Ik verwijs naar het recente stuk van de hand van prof. Johannes Spinnewijn, London School of Economics in De Standaard van 29.10.2024. Hij stelde daarin, op basis van data vanuit Nederland, dat rookstop bevorderen, alcoholconsumptie aanpakken, overgewicht bestrijden en meer bewegen aanmoedigen zeker hun waarde hebben, maar dat dit niet zoveel bijdraagt in het terugdringen van de gezondheidskloof tussen arm en rijk. Veel doorslaggevender zijn factoren als socio-economische achtergrond en geografie.

Je zou bijna kunnen stellen dat roken, overmatig drinken, weinig bewegen en obesiteit veruitwendigingen zijn van die precaire socio-economische toestand en ongezonde woonomstandigheden. Natuurlijk zien we deze uitingen ook bij de meerbegoeden en rijkere klasse, maar daar speelt dan weer dat die categorie wel de middelen heeft om hun levensstijl bij te sturen of te remedîëren.

Daarnaast moeten we het even hebben over de zorgverlener.

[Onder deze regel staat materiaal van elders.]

Lemma cascade_at_hub depth hash (name : option EventNameType) rendered s :
  to_template name = Some rendered ->
  closures_silent (world s) ->
  triggers_named (getOffName hash) (emitter (world s)) = [] ->
  (forall o, In o (_offTriggers (emitter (world s))) -> exists a, callback o = DrainHook a) ->
  let invoked :=
    if (List.length (getEvents_any name (emitter (world s))) <=? 0)%nat
    then map (firing_of null)
             (triggers_named (getOffEventName rendered) (emitter (world s)))
    else [] in
  exists s',
    off_cascade null type_error (run (S depth)) hash name s = Ok tt s' /\
    parked (world s) (world s') invoked /\
    fired s' = (fired s ++ invoked)%list.
Proof.
  intros Hrend Hs Hn Hh.
  assert (Hend : forall s1,
             emitter (world s1) = emitter (world s) ->
             bind (gets (@_events Data Hook))
                  (fun all => when (List.length all <=? 0)%nat
                                   (_offAllEmit null (run (S depth)))) s1
             = Ok tt s1).
  { intros s1 A1. unfold bind, gets.
    destruct (List.length _ <=? 0)%nat; cbn [when]; [|reflexivity].
    unfold _offAllEmit. apply fire_triggers_none. rewrite A1. apply Hs. }
  cbv zeta. unfold off_cascade. unfold bind at 1. unfold _offEmit.
  rewrite (fire_triggers_none null (run (S depth)) (getOffName hash) s Hn).
  unfold bind at 1, gets at 1.
  destruct (List.length (getEvents_any name (emitter (world s))) <=? 0)%nat; cbn [when].
  - unfold bind at 1, _offEventEmit. rewrite Hrend.
    unfold fire_triggers at 1, bind at 1, gets at 1.
    destruct (@fire_hooks depth
                (triggers_named (getOffEventName rendered) (emitter (world s))) s Hs)
      as (rs & s1 & Hm & Hsame & Hlog).
    { intros o Hin. apply Hh. unfold triggers_named in Hin.
      now apply filter_In in Hin. }
    unfold bind at 1. rewrite Hm. unfold ret at 1.
    exists s1. split; [apply Hend, Hsame|]. split; [exact Hsame|exact Hlog].
  - unfold bind at 1, ret at 1. exists s. split; [now apply Hend|].
    split; [apply parked_refl|now rewrite app_nil_r].
Qed.

Lemma hub_subscribe depth name (opener : Opener) (consumer : Consumer) s :
  hub_ok s -> name <> "undefined" ->
  let s' := sys_after (Shared.subscribe null stack_overflow type_error guid consumer_run depth
                                        name opener consumer s) in
  hub_ok s' /\
  exists extra,
    filed (activations (env (world s')))
    = (filed (activations (env (world s))) ++ extra)%list.
Proof.
  intros H Hname s'.
  assert (Hst : hasState name (emitter (world s)) = false).
  { unfold hasState, some. now rewrite (hub_no_states H). }
  destruct (hasEvent name (emitter (world s))) eqn:Hev; unfold s'.
  - rewrite subscribe_joins by assumption. cbn [sys_after]. split.
    + unfold Shared.hub_ok. cbn [world emitter guids env fired]. now apply inv_join.
    + exists []. now rewrite app_nil_r.
  - rewrite subscribe_activates by assumption. cbn [sys_after]. split.
    + unfold Shared.hub_ok.
      cbn [world emitter guids env fired activations].
      unfold filed at 1. rewrite map_app. cbn [map act_key triggerOffEventHash].
      rewrite <- filed_length. now apply inv_activate.
    + cbn [world env activations]. unfold filed at 1. rewrite map_app.
      now eexists.
Qed.

Lemma unsubscribe_at_hub depth hash s :
  hub_ok s -> (exists i, hash = guid i) ->
  exists invoked s',
    Shared.unsubscribe null stack_overflow type_error consumer_run (S depth) hash s = Ok tt s' /\
    parked (world (without hash s)) (world s') invoked /\
    fired s' = (fired s ++ invoked)%list /\
    hub_ok s'.
Proof.
  intros H [i ->].
  destruct (hub_rendered (guid i) H) as [rendered Hrend].
  pose proof (inv_remove (guid i) H Hrend) as Hrem. cbv zeta in Hrem.
  set (s0 := without (guid i) s).
  assert (Htr : _offTriggers (emitter (world s0))
                = hooks_of 0 (filed (activations (env (world s))))).
  { apply (hub_triggers H). }
  destruct (@cascade_at_hub depth (guid i)
              (option_map (@eventName Hook)
                 (linq_first (fun x => String.eqb (eventHash x) (guid i))
                             (_events (emitter (world s))))) rendered s0 Hrend)
    as (s1 & Hc & Hpark & Hlog).
  - exact (inv_silent (world s0) Hrem eq_refl).
  - unfold triggers_named. rewrite Htr. apply hooks_named_none.
    intros key h _ E. symmetry in E. apply off_name_is_event_name in E.
    now apply (guid_plain i key) in E.
  - intros o Hin. rewrite Htr in Hin.
    destruct (hooks_of_In _ _ _ Hin) as (m & key & h & _ & ->). now eexists.
  - eexists. exists s1. unfold Shared.unsubscribe.
    change (off null type_error (run (S depth)) (guid i) s)
      with (try_catch
              (off_cascade null type_error (run (S depth)) (guid i)
                 (option_map (@eventName Hook)
                    (linq_first (fun x => String.eqb (eventHash x) (guid i))
                                (_events (emitter (world s))))))
              (fun _ => ret tt) s0).
    unfold try_catch. rewrite Hc.
    split; [reflexivity|]. split; [exact Hpark|]. split; [exact Hlog|].
    destruct Hpark as (A1 & A2 & A3 & _).
    unfold Shared.hub_ok. rewrite A1, A2, A3, Hlog. exact Hrem.
Qed.

Lemma hub_unsubscribe depth hash s :
  hub_ok s -> (exists i, hash = guid i) ->
  let s' := sys_after (Shared.unsubscribe null stack_overflow type_error consumer_run (S depth)
                                          hash s) in
  hub_ok s' /\
  filed (activations (env (world s'))) = filed (activations (env (world s))).
Proof.
  intros H Hh s'. unfold s'.
  destruct (unsubscribe_at_hub depth H Hh) as (invoked & s1 & -> & Hpark & _ & H1).
  cbn [sys_after]. split; [exact H1|].
  destruct Hpark as (_ & _ & A3 & _). now rewrite A3.
Qed.

Section Apart.

Hypothesis apart : keep_out consumer_run opener_run closer_run.

Lemma run_opener_same a w : hub_same w (run_opener opener_run a w).
Proof.
  unfold run_opener.
  destruct (nth_error (activations (env w)) a) as [act|]; [|apply hub_same_refl].
  destruct (unlistenerPromise act); try apply hub_same_refl.
  destruct apart as (_ & Ho & _).
  destruct (Ho (realCallback act) a (log_effect (OpenerCalled a) w)) as (A1 & A2 & A3).
  unfold hub_same, update_activation, with_env. cbn [emitter guids env activations].
  rewrite filed_update by (intros x; split; reflexivity).
  rewrite A1, A2, A3. repeat split.
Qed.

Lemma opener_settles_same a (st : Unlistener Exn Closer) w :
  hub_same w (opener_settles a st w).
Proof.
  unfold opener_settles.
  destruct (nth_error (activations (env w)) a) as [act|]; [|apply hub_same_refl].
  destruct (unlistenerPromise act), st; try apply hub_same_refl;
    unfold hub_same, update_activation, with_env; cbn [emitter guids env activations];
    rewrite filed_update by (intros x; split; reflexivity); repeat split.
Qed.

Lemma self_off_silent depth act w w' :
  closures_silent w -> In act (activations (env w)) -> hub_same w w' ->
  world (sys_after (off null type_error (run depth) (triggerOffEventHash act) (mkSys w' []))) = w'.
Proof.
  intros (H1 & H2 & H3) Hin (A1 & _). destruct (H3 act Hin) as [Hh Hn].
  rewrite off_silent; [reflexivity| | | |]; cbn [world]; now rewrite A1.
Qed.

Lemma resume_same depth i w :
  closures_silent w ->
  hub_same w (resume null stack_overflow type_error consumer_run closer_run depth i w).
Proof.
  intros Hs. unfold resume.
  destruct (nth_error (suspended (env w)) i) as [a|]; [|apply hub_same_refl].
  destruct (nth_error (activations (env w)) a) as [act|] eqn:Ha; [|apply hub_same_refl].
  apply nth_error_In in Ha.
  set (w0 := with_env _ w).
  assert (H0 : hub_same w w0) by (repeat split).
  destruct (unlistenerPromise act) as [| |[c|]|e]; try apply hub_same_refl.
  - destruct apart as (_ & _ & Hc).
    specialize (Hc c (log_effect (CloserCalled a) w0)).
    destruct (closer_run c (log_effect (CloserCalled a) w0)) as [r w1|e w1];
      cbn [world_after] in Hc.
    + assert (H2 : hub_same w (update_activation a (@forget Exn Opener Closer) w1)).
      { destruct Hc as (A1 & A2 & A3).
        unfold hub_same, update_activation, with_env. cbn [emitter guids env activations].
        rewrite filed_update by (intros x; split; reflexivity).
        rewrite A1, A2, A3. repeat split. }
      now rewrite (@self_off_silent depth act w _ Hs Ha H2).
    + apply (hub_same_trans H0). exact Hc.
  - now rewrite (@self_off_silent depth act w _ Hs Ha H0).
  - exact H0.
Qed.

Lemma deliver_consumers depth (d : Data) (subs : list (EventObject Hook)) s :
  (forall o, In o subs -> exists u, callback o = Consume u) ->
  hub_same (world s) (world (deliver_all (run depth) d subs s)).
Proof.
  revert s. induction subs as [|o subs IH]; intros s H; [apply hub_same_refl|].
  unfold deliver_all. cbn [fold_left].
  apply hub_same_trans with (w1 := world (sys_after (invoke (run depth) d o s))).
  - destruct (H o (or_introl eq_refl)) as [u Hu].
    unfold invoke, call_cb. rewrite Hu.
    destruct apart as (Hc & _).
    specialize (Hc u d (eventHash o) (world s)).
    destruct depth; cbn [Shared.run];
      destruct (consumer_run u d (eventHash o) (world s)); exact Hc.
  - apply IH. intros o' Hin. apply H. now right.
Qed.

Lemma hub_upstream depth a (d : Data) s :
  hub_ok s ->
  let s' := sys_after (upstream_emits null stack_overflow type_error consumer_run depth a d s) in
  hub_ok s' /\
  filed (activations (env (world s'))) = filed (activations (env (world s))).
Proof.
  intros H s'. unfold s', upstream_emits.
  destruct (nth_error (activations (env (world s))) a) as [act|];
    [|split; [exact H|reflexivity]].
  unfold emitAsync, bind, gets. rewrite mapM_async_invoke_handles.
  unfold ret. cbn [sys_after].
  assert (Hsubs : forall o, In o (getEvents (act_key act) (emitter (world s))) ->
                            exists u, callback o = Consume u).
  { intros o Hin. unfold getEvents in Hin. apply filter_In in Hin.
    now apply (hub_consumers H). }
  destruct (@deliver_consumers depth d _ s Hsubs) as (A1 & A2 & A3).
  split; [|exact A3].
  unfold Shared.hub_ok. rewrite A1, A2, A3, fired_deliver_all.
  apply inv_log with (log := fired s); [exact H|].
  intros b. rewrite told_app, told_consumers by exact Hsubs. apply orb_false_r.
Qed.

(** Every step of a program that passes [unsubscribe] identifiers
    [subscribe] can have returned keeps the invariant, and removes no
    activation. *)
Lemma hub_step depth s (x : Action Data Exn Consumer Opener Closer) :
  hub_ok s -> well_formed guid x ->
  hub_ok (step (S depth) s x) /\
  exists extra,
    filed (activations (env (world (step (S depth) s x))))
    = (filed (activations (env (world s))) ++ extra)%list.
Proof.
  intros H Hx. destruct x as [name opener consumer|hash|a|a st|i|a d]; cbn [Shared.step].
  - now apply hub_subscribe.
  - destruct (hub_unsubscribe depth H Hx) as [H1 H2].
    split; [exact H1|]. exists []. now rewrite app_nil_r.
  - pose proof (run_opener_same a (world s)) as Hsame.
    split; [now apply hub_ok_same|]. exists []. rewrite app_nil_r. apply Hsame.
  - pose proof (opener_settles_same a st (world s)) as Hsame.
    split; [now apply hub_ok_same|]. exists []. rewrite app_nil_r. apply Hsame.
  - pose proof (resume_same (S depth) i (inv_silent (world s) H eq_refl)) as Hsame.
    split; [now apply hub_ok_same|]. exists []. rewrite app_nil_r. apply Hsame.
  - destruct (hub_upstream (S depth) a d H) as [H1 H2].
    split; [exact H1|]. exists []. now rewrite app_nil_r.
Qed.

Lemma hub_new (out : Outside) : hub_ok (new_hub out).
Proof.
  constructor; cbn; try easy. constructor.
Qed.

Een zorgverlener ziet natuurlijk veel tastbaarder resultaat van zijn/haar werk, als die bijvoorbeeld een pneumonie kan behandelen, of een tumor wegsnijden, dan wanneer hij een half uur met de zorgvrager praat over het belang van een aantal gezondheidsbevorderende strategieën.

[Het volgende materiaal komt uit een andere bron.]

(** The body of [spawn_workers], after its run condition. *)
Definition spawn_workers (delta : N) (w : World) (rng : list Q)
  : option (World * list Q) :=
  let sp := spawner w in
  let t := timer_tick delta (timer sp) in
  let w0 := set_spawner {| timer := t; counter := counter sp |} w in
  if negb (just_finished t) then Some (w0, rng)
  else
    let snapshot := trails w0 in
    match spawn_panel snapshot A B Left true w0 rng with
    | None => None
    | Some (w1, rng1) =>
        match spawn_panel snapshot C D Right false w1 rng1 with
        | None => None
        | Some (w2, rng2) =>
            let sp2 := spawner w2 in
            Some (set_spawner {| timer := timer sp2; counter := S (counter sp2) |} w2,
                  rng2)
        end
    end.

(** [spawn_workers.run_if(game_is_going.and_then(spawn_workers_condition))]. *)
Definition run_spawn_workers (game_is_going : bool) (delta : N) (w : World)
  (rng : list Q) : option (World * list Q) :=
  if game_is_going && spawn_workers_condition (spawner w)
  then spawn_workers delta w rng
  else Some (w, rng).

End Spawn.

(** ** [update_workers_particle_position] *)

(** The resting x of an idle trail. *)
Definition rest_x (go_left : bool) : Q :=
  if go_left then LEFT_ROOT_X else RIGHT_ROOT_X.

Definition park (go_left : bool) (t : Trail) : Trail :=
  {| trail_id := trail_id t; trail_link := Inactive go_left;
     trail_color := ColorNone;
     trail_pos := (rest_x go_left, WORKER_BALL_SPAWN_Y) |}.

(** The loop over [Query<(.., &WorkerBallTrail), &mut EffectProperties>],
    with [transform_query.get(ball_entity)].  The list is the query's
    iteration order in this run; the archetype moves of the parked trails
    ([insert(InactiveWorkerBallTrail)], [remove::<WorkerBallTrail>()]) are
    deferred commands, so nothing is reordered during the run.  They can
    reorder the later iterations of other systems' queries, so the pool
    order is not carried from one system run to another. *)
Fixpoint update_trails (w : World) (go_left : bool) (ts : list Trail)
  : list Trail * bool :=
  match ts with
  | [] => ([], go_left)
  | t :: ts' =>
      match trail_link t with
      | Inactive _ =>
          let (ts'', g) := update_trails w go_left ts' in (t :: ts'', g)
      | Active ball =>
          match transform_query w ball with
          | Some p =>
              let t' := {| trail_id := trail_id t; trail_link := trail_link t;
                           trail_color := trail_color t; trail_pos := p |} in
              let (ts'', g) := update_trails w go_left ts' in (t' :: ts'', g)
          | None =>
              let (ts'', g) := update_trails w (negb go_left) ts' in
              (park go_left t :: ts'', g)
          end
      end
  end.

Definition update_workers_particle_position (w : World) : World :=
  let (ts, g) := update_trails w (go_left w) (trails w) in
  set_go_left g (set_trails ts w).

(** ** [restart] *)

(** The loop over [Query<(&mut EffectProperties, &mut InactiveWorkerBallTrail)>]
    with the system's own [let mut go_left = false]. *)
Fixpoint restart_trails (go_left : bool) (ts : list Trail) : list Trail :=
  match ts with
  | [] => []
  | t :: ts' =>
      match trail_link t with
      | Inactive _ => park go_left t :: restart_trails (negb go_left) ts'
      | Active _ => t :: restart_trails go_left ts'
      end
  end.

Definition restart (phase : N) (w : World) : World :=
  let w1 := set_spawner (spawner_reset phase (spawner w)) w in
  let w2 := set_balls [] w1 in
  set_trails (restart_trails false (trails w2)) w2.

(** ** [ball_reset] *)

Section Recycle.

Variable intersects : Q * Q -> bool.

Definition reset_ball (e : Entity) (x : Q) (bs : list Ball) : list Ball :=
  map (fun b => if Nat.eqb (ball_id b) e
                then {| ball_id := ball_id b; ball_owner := ball_owner b;
                        ball_parent := ball_parent b; ball_x := x;
                        ball_y := WORKER_BALL_SPAWN_Y; ball_vel := (0, 0) |}
                else b) bs.

(** The body of the loop for one collision event. *)
Definition ball_reset_one (w : World) (rng : list Q) (ev : CollisionEvent)
  : option (World * list Q) :=
  match ev with
  | Started _ _ => Some (w, rng)
  | Stopped a b =>
      let ball_entity :=
        match zone_of w a with
        | Some _ => Some b
        | None => match zone_of w b with Some _ => Some a | None => None end
        end in
      match ball_entity with
      | None => Some (w, rng)
      | Some e =>
          match find_ball w e with
          | None => Some (w, rng)
          | Some ball =>
              let target_side := for_participant (ball_owner ball) in
              let caster := {| root_position := root_translation target_side;
                               dist := panel_dist |} in
              match caster_get intersects caster rng with
              | None => None
              | Some (x, rng') => Some (set_balls (reset_ball e x (balls w)) w, rng')
              end
          end
      end
  end.

Fixpoint ball_reset (w : World) (rng : list Q) (evs : list CollisionEvent)
  : option (World * list Q) :=
  match evs with
  | [] => Some (w, rng)
  | ev :: evs' =>
      match ball_reset_one w rng ev with
      | None => None
      | Some (w', rng') => ball_reset w' rng' evs'
      end
  end.

End Recycle.

(** ** Claim-side predicates *)

(** One entity of the contact resolves to a trigger zone of type [tt], the
    other to a worker ball owned by [p]. *)
Definition pairs_zone_ball (w : World) (a b : Entity) (tt : TriggerType)
  (p : Participant) : Prop :=
  (zone_of w a = Some tt /\ ball_query w b = Some p) \/
  (zone_of w b = Some tt /\ ball_query w a = Some p).

(** No entity is both a trigger zone and a worker ball:
    [TriggerZoneBundle] and [WorkerBallBundle] share no component. *)
Definition kinds_disjoint (w : World) : Prop :=
  forall e, zone_of w e = None \/ ball_query w e = None.

(** Successive [get] calls on one caster: [gets c rng xs rng'] when the
    calls, started on the stream [rng], return [xs] and leave [rng']. *)
Inductive gets (intersects : Q * Q -> bool) (c : WorkerBallShapeCaster)
  : list Q -> list Q -> list Q -> Prop :=
| gets_nil rng : gets intersects c rng [] rng
| gets_cons rng x rng1 xs rng2 :
    caster_get intersects c rng = Some (x, rng1) ->
    gets intersects c rng1 xs rng2 ->
    gets intersects c rng (x :: xs) rng2.

(** The draws of a list of rejected pairs, in order. *)
Definition pair_draws (ps : list (Q * Q)) : list Q :=
  flat_map (fun p => [fst p; snd p]) ps.

(** Raw generator draws lie in [[0, 1)]. *)
Definition raw_draw (u : Q) : Prop := 0 <= u /\ u < 1.

(** ** Concrete worlds *)

Definition timer_about_to_fire : Timer :=
  {| t_duration := WORKER_BALL_SPAWN_TIMER_NS; t_elapsed := 9000000000;
     t_finished := false; t_times_finished_this_tick := 0 |}.

(** A zone (entity 1, the middle zone of the left panel), a ball of [A] (entity 2), one idle trail tagged
    left (entity 0); the spawn timer one second before firing. *)
Definition demo_world : World :=
  {| zones := [(1%nat, Multiply 4)];
     statics := [(1%nat, (LEFT_ROOT_X, -250))];
     balls := [new_ball 2%nat A Left 0];
     trails := [ {| trail_id := 0%nat; trail_link := Inactive true;
                    trail_color := ColorNone;
                    trail_pos := (LEFT_ROOT_X, WORKER_BALL_SPAWN_Y) |} ];
     next_entity := 3%nat;
     spawner := {| timer := timer_about_to_fire; counter := 0%nat |};
     go_left := false |}.

Definition only_A (p : Participant) : bool :=
  match p with A => true | _ => false end.

Definition no_hit (_ : Q * Q) : bool := false.

(** The side tags of the idle trails, in pool order. *)
Definition idle_sides (ts : list Trail) : list bool :=
  flat_map (fun t => match trail_link t with Inactive s => [s] | Active _ => [] end) ts.

(** [g, !g, g, ...] of length [n]. *)
Fixpoint alternate (g : bool) (n : nat) : list bool :=
  match n with
  | O => []
  | S n' => g :: alternate (negb g) n'
  end.

Definition is_idle (t : Trail) : bool :=
  match trail_link t with Inactive _ => true | Active _ => false end.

Het effect van dat laatste zie je pas enkele jaren later, of soms maar na enkele decennia, ofwel helemaal niet, in geval je patiënt niet mee wil. De voldoening in hoofde van de zorgverlener is veel groter bij een curatief opzet, dan bij een preventieve aanpak. Toch zeker op korte termijn.

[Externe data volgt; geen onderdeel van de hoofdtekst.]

(** ** Validation of the class model *)

(** X11: [FitnessClass(...)] is accepted exactly when [capacity] is positive
    and [available_slots] does not exceed it, and then holds the values as
    given; a negative [available_slots] passes.  A capacity that is not
    positive is the only error reported for it: the slot validator does not
    see a rejected capacity and stays silent. *)
Theorem new_FitnessClass_accepts cid cname cinstructor cschedule ccapacity cslots :
  new_FitnessClass cid cname cinstructor cschedule ccapacity cslots
  = if bool_decide (ccapacity ≤ 0) then inl [CapacityNotPositive]
    else if bool_decide (ccapacity < cslots) then inl [SlotsExceedCapacity]
    else inr {| id := cid; name := cname; instructor := cinstructor;
                schedule := cschedule; capacity := ccapacity;
                available_slots := cslots |}.
Proof.
  unfold new_FitnessClass, validate_capacity, check_slots.
  repeat case_bool_decide; try done; lia.
Qed.

(** The seeded catalog is made of accepted models. *)
Example seeded_classes_accepted :
  Forall (λ c, new_FitnessClass (id c) (name c) (instructor c) (schedule c)
                 (capacity c) (available_slots c) = inr c) seeded_classes.
Proof. repeat constructor. Qed.
(** * Crypto tax economy monitor: token health and sustainability analytics

    A shallow embedding of [crypto_monitor.py] (class [CryptoMonitor]) and
    [finvesta_integration.py] (class [FinvestaMonitor]), followed by the
    properties of the analytics engine that were checked against it.

    Modelling conventions.
    - A Python/numpy float is a value of [float]: a real number or one of
      the IEEE special values [PInf], [NInf], [NaN].  Arithmetic on finite
      values is exact (rounding, overflow and signed zeros are not
      modelled); the special values follow the IEEE rules that numpy
      applies, in particular a numpy division by zero yields an infinity or
      NaN and raises nothing.
    - A pandas DataFrame is the list of its rows, a Series the list of its
      values.
    - [requests.get] is an oracle [requests_get] from the requests sent so
      far and the URL to a response; the monitor state records every
      request, so that "no request was made" can be stated.
    - [print] and [datetime.now()] are left out: no report field other
      than [timestamp] depends on them. *)

From Stdlib Require Import Reals Lra Lia ZArith Sorted.
From stdpp Require Import gmap strings pretty list.

(** ** Floats *)

#[global] Instance Rlt_decision : RelDecision Rlt := Rlt_dec.
#[global] Instance Rle_decision : RelDecision Rle := Rle_dec.
#[global] Instance Rgt_decision : RelDecision Rgt := Rgt_dec.
#[global] Instance Rge_decision : RelDecision Rge := Rge_dec.
#[global] Instance Req_decision : EqDecision R := Req_dec_T.

Inductive float : Type :=
  | Fin (r : R)
  | PInf
  | NInf
  | NaN.

Module F.

(** The infinity or NaN that [a / 0] and [a * inf] evaluate to. *)
Definition signed_inf (a : R) : float :=
  if decide (0 < a)%R then PInf
  else if decide (a < 0)%R then NInf
  else NaN.

Definition neg (x : float) : float :=
  match x with
  | Fin a => Fin (- a)
  | PInf => NInf
  | NInf => PInf
  | NaN => NaN
  end.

Politici willen scoren. Zorgverleners willen resultaat zien. Zorgvragers willen zo snel mogelijk af van hun kwalen. Dat rijmt niet met een preventieve insteek.

Een derde factor gaat over de rol van de zorgvrager. Diens verantwoordelijkheid moeten we uitdagen. Wil je een gedragsverandering teweegbrengen, dan gaat dit doorgaans met horten en stoten, soms met veel tegenwind, traag maar gestaag. Je moet ingrijpen in bepaalde gewoontes of manieren van leven. Dit vraagt tijd. Succes is allerminst gegarandeerd. Daarmee moet je als zorgverlener kunnen leven.

Tijd is hier de rode draad. Politici willen scoren. Zorgverleners willen resultaat zien. Zorgvragers willen zo snel mogelijk af van hun kwalen. Dit alles rijmt niet met een preventieve insteek.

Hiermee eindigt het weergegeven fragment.